Loot, è la parola hindi (लूट) per bottino, e non a caso è stata una delle prime parole indiane ad entrare nella lingua inglese.

Se chiedessimo a un gruppo di sostenitori del National Trust (l’omologo del Fai italiano), proprietario della imponente villa-castello di Powis Castle, se sia giusto e doveroso restituire ai legittimi proprietari i tesori d’arte saccheggiati dai nazisti, ci sarebbe una risposta univoca. Tuttavia la maggior parte degli inglesi semplicemente non è a conoscenza che per quanto riguarda i tesori accumulati a Powis Castle si tratta del medesimo genere di razzia e che l’India (per altri esempi la Grecia, l’Egitto, la Cina, ecc.) è una delle nazioni saccheggiate e i cui tesori d’arte ora si trovano nei musei inglesi e nelle ville di campagna britanniche.

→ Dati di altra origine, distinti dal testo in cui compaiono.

(** * A TI-84 style calculator: expression engine and graphing state

    Shallow embedding of [ti84_engine.py] (class [TI84Engine]), of the
    state-handling part of [graphing_engine.py] (class [GraphingEngine])
    and of the key handlers of [ui.py] (class [CalculatorUI]), together
    with the pieces of the Python runtime they call: [str.strip],
    [str.replace], [re.sub] for the factorial pattern, [eval] on an
    arithmetic fragment of Python expressions, binary64 floats, [int],
    [float], [str] and the [.10g] format. *)

From Stdlib Require Import ZArith NArith Lia Bool List Ascii String.
From Stdlib Require Import Floats.SpecFloat.
From Stdlib Require Import QArith Qpower Qabs Lqa.
From Stdlib Require DecimalFacts DecimalPos DecimalN.
From stdpp Require Import base option list gmap.

Open Scope Z_scope.

Set Warnings "-register-all".

(** ** Python strings

    A Python [str] is a sequence of Unicode code points.  The regular
    expression of [prepare_expression] asks the interpreter's Unicode
    database whether a character is alphanumeric ([\w], [\b]) or a decimal
    digit ([\d]); for code points below 128 the answer is fixed, for the
    others it depends on the database, so a character carries it. *)

Inductive uni_class :=
| UDecimal   (* a decimal digit: matched by \d and by \w *)
| UAlnum     (* any other alphanumeric character: matched by \w only *)
| UOther.    (* neither *)

Record char := Char { code : N; uni : uni_class }.

Abbreviation str := (list char).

Ecco a che cosa servono i godibili film come Passaggio in India, a creare lo stereotipo di un’India con donne in fluttuanti crinoline sui prati, maharaja che giocano a croquet ed elefanti disponibili a trasportare sorridenti coloni a caccia di tigri. Il fiore all’occhiello della collezione Powis Castle pare sia una testa di tigre d’oro tempestata di diamanti, smeraldi e rubini, che facevano parte del trono di una dinastia indiana.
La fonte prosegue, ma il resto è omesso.